_What is needed:_ Work out how many lines below contain "negative". Provide only the figure.
[[ Source records open ]]
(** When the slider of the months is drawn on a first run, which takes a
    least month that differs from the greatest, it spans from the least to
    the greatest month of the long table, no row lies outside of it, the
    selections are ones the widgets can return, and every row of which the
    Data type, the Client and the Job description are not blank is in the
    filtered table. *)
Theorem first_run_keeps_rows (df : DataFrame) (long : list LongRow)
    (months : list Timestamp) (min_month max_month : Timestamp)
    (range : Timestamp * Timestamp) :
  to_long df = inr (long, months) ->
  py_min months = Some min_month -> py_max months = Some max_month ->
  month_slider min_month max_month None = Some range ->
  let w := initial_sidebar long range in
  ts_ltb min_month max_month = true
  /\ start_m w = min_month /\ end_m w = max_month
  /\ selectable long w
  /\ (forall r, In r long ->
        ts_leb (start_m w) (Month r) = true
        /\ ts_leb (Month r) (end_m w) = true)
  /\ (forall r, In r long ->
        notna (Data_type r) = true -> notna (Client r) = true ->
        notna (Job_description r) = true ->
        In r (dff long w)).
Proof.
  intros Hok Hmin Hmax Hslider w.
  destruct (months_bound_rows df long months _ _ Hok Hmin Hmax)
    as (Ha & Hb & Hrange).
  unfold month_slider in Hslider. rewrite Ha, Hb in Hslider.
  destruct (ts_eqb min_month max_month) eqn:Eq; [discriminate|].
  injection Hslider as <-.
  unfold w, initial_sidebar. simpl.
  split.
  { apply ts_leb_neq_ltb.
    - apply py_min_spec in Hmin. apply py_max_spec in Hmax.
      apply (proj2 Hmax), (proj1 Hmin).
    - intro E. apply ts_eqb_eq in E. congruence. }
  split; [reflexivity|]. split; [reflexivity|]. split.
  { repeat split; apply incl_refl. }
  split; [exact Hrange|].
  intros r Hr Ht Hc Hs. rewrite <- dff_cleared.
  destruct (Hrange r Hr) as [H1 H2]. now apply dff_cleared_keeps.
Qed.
[[ Source records closed ]]
[[ Source records open ]]
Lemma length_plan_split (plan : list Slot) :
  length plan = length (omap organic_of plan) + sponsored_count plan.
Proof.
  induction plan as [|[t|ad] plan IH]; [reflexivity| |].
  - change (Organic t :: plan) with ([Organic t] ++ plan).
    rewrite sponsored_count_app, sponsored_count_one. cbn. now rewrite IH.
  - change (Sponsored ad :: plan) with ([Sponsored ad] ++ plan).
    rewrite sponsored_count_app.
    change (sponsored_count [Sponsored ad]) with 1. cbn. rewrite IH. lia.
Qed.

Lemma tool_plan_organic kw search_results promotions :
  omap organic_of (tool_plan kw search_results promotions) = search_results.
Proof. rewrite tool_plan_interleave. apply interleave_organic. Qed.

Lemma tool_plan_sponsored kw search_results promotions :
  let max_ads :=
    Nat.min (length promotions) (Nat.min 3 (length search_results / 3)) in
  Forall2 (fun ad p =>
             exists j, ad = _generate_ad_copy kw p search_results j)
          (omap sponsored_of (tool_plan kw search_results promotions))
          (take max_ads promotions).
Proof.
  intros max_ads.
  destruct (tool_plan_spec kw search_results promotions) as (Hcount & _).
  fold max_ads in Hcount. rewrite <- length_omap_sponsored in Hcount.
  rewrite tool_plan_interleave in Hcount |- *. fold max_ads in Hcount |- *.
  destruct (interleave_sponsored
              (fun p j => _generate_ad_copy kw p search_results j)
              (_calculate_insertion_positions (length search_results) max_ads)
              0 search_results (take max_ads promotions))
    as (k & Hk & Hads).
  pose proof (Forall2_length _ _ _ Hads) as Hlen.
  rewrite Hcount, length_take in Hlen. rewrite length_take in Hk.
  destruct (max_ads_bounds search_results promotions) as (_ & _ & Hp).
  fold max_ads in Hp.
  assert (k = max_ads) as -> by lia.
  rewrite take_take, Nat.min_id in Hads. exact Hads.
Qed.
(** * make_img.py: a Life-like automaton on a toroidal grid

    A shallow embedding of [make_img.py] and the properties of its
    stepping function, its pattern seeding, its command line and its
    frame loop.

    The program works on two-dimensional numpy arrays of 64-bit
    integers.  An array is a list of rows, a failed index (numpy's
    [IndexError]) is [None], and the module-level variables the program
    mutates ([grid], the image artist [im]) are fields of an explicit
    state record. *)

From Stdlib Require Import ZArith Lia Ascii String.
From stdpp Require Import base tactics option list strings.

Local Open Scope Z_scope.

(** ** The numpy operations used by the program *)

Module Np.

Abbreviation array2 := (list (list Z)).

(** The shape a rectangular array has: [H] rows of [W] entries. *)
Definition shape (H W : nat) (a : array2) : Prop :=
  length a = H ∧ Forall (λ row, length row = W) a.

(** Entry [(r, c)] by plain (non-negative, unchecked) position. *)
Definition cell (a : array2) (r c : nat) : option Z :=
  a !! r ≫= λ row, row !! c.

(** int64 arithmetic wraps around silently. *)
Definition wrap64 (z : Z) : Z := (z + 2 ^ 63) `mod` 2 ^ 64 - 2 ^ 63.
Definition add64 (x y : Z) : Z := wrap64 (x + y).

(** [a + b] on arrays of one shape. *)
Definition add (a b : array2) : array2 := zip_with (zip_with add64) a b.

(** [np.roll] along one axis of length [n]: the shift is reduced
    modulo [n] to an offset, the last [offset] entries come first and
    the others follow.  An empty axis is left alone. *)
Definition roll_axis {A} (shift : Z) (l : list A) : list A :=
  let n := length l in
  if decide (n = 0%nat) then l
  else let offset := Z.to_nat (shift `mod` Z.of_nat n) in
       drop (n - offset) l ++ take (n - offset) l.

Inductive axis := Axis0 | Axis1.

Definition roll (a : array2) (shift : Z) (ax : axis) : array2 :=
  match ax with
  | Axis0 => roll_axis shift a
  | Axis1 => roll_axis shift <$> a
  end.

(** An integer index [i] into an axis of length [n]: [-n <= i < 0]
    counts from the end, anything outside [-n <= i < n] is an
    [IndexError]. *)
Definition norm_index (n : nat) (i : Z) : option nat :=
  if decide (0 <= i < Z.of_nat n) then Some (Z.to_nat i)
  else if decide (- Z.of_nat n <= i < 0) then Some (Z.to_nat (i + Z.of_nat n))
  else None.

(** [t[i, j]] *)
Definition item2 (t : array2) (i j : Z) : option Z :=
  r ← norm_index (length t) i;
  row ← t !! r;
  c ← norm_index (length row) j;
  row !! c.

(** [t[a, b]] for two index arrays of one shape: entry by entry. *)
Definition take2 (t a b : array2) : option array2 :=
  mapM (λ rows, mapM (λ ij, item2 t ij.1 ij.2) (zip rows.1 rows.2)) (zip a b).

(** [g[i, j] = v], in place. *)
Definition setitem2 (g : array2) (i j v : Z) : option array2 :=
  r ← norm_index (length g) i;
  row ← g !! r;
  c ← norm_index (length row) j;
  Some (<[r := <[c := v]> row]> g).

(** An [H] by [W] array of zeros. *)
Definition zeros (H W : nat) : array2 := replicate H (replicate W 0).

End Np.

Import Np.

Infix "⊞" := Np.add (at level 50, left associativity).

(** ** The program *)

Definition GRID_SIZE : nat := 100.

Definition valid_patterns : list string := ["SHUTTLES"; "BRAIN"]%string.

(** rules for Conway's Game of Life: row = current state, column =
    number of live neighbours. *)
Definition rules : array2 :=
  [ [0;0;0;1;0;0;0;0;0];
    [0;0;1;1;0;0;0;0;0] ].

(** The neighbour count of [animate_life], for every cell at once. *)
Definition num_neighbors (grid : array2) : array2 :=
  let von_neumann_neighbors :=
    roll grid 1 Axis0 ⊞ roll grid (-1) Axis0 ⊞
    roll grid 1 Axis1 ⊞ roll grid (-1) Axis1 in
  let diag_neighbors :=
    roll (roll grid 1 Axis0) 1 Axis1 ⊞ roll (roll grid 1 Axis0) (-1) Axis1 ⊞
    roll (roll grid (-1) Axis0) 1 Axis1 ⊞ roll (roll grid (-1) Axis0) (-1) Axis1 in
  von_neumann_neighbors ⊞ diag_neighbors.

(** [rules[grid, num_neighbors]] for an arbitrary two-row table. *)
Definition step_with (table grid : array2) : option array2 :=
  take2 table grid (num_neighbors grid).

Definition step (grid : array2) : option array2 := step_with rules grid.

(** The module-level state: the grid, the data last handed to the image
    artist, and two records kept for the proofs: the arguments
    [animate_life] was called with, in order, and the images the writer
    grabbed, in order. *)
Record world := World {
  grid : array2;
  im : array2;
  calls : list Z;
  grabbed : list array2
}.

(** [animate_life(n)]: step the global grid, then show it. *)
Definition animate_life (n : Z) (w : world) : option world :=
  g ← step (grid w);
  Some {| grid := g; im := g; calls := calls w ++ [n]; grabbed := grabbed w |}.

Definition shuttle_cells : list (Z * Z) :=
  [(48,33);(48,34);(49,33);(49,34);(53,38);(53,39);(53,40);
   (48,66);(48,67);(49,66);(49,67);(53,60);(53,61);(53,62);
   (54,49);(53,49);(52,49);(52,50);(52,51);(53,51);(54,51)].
[[ Source records closed ]]
[[ Source records open ]]
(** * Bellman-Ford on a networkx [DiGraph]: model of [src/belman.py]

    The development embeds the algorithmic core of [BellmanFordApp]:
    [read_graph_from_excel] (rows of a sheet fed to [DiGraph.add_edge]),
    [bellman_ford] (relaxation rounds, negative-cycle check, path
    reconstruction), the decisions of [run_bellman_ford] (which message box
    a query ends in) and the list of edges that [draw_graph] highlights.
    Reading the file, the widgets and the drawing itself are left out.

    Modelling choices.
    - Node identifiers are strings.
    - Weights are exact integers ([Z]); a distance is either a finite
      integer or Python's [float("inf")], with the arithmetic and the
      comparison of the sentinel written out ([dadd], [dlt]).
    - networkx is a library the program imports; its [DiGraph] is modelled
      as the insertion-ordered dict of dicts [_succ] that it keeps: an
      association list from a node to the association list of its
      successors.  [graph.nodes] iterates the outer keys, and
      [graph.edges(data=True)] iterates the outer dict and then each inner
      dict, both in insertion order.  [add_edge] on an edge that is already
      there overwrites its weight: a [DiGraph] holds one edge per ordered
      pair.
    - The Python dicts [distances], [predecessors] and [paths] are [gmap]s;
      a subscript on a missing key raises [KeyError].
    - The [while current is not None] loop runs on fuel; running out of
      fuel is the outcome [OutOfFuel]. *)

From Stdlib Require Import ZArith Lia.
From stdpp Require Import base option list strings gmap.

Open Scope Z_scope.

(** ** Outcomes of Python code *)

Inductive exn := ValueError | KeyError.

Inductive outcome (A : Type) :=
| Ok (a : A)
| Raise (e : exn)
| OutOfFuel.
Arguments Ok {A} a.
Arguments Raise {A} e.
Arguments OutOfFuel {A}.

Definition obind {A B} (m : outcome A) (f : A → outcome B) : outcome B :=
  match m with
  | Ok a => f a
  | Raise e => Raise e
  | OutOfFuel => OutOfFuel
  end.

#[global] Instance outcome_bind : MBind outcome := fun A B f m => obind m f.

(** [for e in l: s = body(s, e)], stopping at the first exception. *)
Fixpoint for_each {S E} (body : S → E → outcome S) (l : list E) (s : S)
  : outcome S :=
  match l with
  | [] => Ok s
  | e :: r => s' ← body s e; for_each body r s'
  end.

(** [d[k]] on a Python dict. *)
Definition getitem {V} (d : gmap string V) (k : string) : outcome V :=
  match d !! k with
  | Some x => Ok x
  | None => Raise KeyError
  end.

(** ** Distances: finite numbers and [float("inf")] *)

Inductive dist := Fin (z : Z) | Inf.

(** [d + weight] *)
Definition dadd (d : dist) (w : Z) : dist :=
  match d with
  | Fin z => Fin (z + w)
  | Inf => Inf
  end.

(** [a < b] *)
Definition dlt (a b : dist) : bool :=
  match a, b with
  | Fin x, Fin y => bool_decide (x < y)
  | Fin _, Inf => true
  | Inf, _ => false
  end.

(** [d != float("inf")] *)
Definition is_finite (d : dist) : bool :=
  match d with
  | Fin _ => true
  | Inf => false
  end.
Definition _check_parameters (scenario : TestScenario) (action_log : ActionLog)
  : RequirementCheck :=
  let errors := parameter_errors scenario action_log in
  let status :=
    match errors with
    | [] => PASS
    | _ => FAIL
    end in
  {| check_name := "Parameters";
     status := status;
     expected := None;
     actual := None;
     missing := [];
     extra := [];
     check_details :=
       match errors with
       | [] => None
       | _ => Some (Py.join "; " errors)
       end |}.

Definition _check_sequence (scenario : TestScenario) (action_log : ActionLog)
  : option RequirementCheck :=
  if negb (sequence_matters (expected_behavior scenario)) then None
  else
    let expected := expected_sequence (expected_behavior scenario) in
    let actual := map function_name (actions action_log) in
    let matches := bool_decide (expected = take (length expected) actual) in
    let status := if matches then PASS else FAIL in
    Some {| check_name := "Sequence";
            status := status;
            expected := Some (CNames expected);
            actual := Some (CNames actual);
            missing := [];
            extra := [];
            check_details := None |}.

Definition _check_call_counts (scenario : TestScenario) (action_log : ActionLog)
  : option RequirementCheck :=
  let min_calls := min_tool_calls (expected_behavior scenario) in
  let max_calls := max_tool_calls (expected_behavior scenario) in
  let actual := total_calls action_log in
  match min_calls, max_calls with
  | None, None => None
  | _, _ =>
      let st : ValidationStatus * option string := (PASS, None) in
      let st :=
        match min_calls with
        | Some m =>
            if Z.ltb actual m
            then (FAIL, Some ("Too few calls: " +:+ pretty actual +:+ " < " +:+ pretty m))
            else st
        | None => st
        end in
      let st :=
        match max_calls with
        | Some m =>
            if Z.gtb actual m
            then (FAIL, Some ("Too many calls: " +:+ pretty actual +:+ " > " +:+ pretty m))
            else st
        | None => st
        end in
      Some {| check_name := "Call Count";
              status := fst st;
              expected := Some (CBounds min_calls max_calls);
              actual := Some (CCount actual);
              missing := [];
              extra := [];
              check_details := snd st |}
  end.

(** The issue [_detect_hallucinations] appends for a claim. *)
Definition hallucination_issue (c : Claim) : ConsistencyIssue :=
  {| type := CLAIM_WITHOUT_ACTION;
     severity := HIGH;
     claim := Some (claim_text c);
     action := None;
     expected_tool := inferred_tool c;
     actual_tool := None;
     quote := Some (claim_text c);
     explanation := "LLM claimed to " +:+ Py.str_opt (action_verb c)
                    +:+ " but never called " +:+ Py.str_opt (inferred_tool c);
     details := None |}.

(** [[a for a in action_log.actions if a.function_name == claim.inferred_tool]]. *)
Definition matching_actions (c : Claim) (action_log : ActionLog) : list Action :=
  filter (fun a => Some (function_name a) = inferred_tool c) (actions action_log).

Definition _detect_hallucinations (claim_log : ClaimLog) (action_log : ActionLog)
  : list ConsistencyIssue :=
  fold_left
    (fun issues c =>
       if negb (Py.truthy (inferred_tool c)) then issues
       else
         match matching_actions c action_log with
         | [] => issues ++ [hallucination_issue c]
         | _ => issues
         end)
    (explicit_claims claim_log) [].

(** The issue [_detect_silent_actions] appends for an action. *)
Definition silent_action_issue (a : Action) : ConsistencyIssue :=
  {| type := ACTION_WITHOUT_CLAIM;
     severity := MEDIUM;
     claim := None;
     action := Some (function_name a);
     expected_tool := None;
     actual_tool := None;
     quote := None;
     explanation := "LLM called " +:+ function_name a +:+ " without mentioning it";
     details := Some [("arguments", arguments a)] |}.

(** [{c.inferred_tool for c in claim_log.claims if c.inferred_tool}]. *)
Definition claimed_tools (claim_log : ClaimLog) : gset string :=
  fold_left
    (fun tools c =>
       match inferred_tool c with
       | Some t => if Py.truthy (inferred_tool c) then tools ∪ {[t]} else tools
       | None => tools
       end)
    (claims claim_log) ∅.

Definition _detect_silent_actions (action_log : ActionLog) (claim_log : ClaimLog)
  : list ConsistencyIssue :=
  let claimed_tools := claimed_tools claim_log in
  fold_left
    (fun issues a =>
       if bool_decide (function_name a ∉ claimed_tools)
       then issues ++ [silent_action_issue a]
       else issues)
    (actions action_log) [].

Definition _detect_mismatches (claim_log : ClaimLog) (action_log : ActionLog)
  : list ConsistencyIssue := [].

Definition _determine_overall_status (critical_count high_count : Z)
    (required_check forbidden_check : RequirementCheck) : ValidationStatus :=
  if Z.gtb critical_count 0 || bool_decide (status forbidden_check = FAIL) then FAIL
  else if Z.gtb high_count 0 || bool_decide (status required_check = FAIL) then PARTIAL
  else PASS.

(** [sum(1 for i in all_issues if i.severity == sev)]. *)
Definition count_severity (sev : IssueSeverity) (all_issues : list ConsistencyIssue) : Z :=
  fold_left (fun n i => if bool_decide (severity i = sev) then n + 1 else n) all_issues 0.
[[ Source records closed ]]
_Written solution:_ 2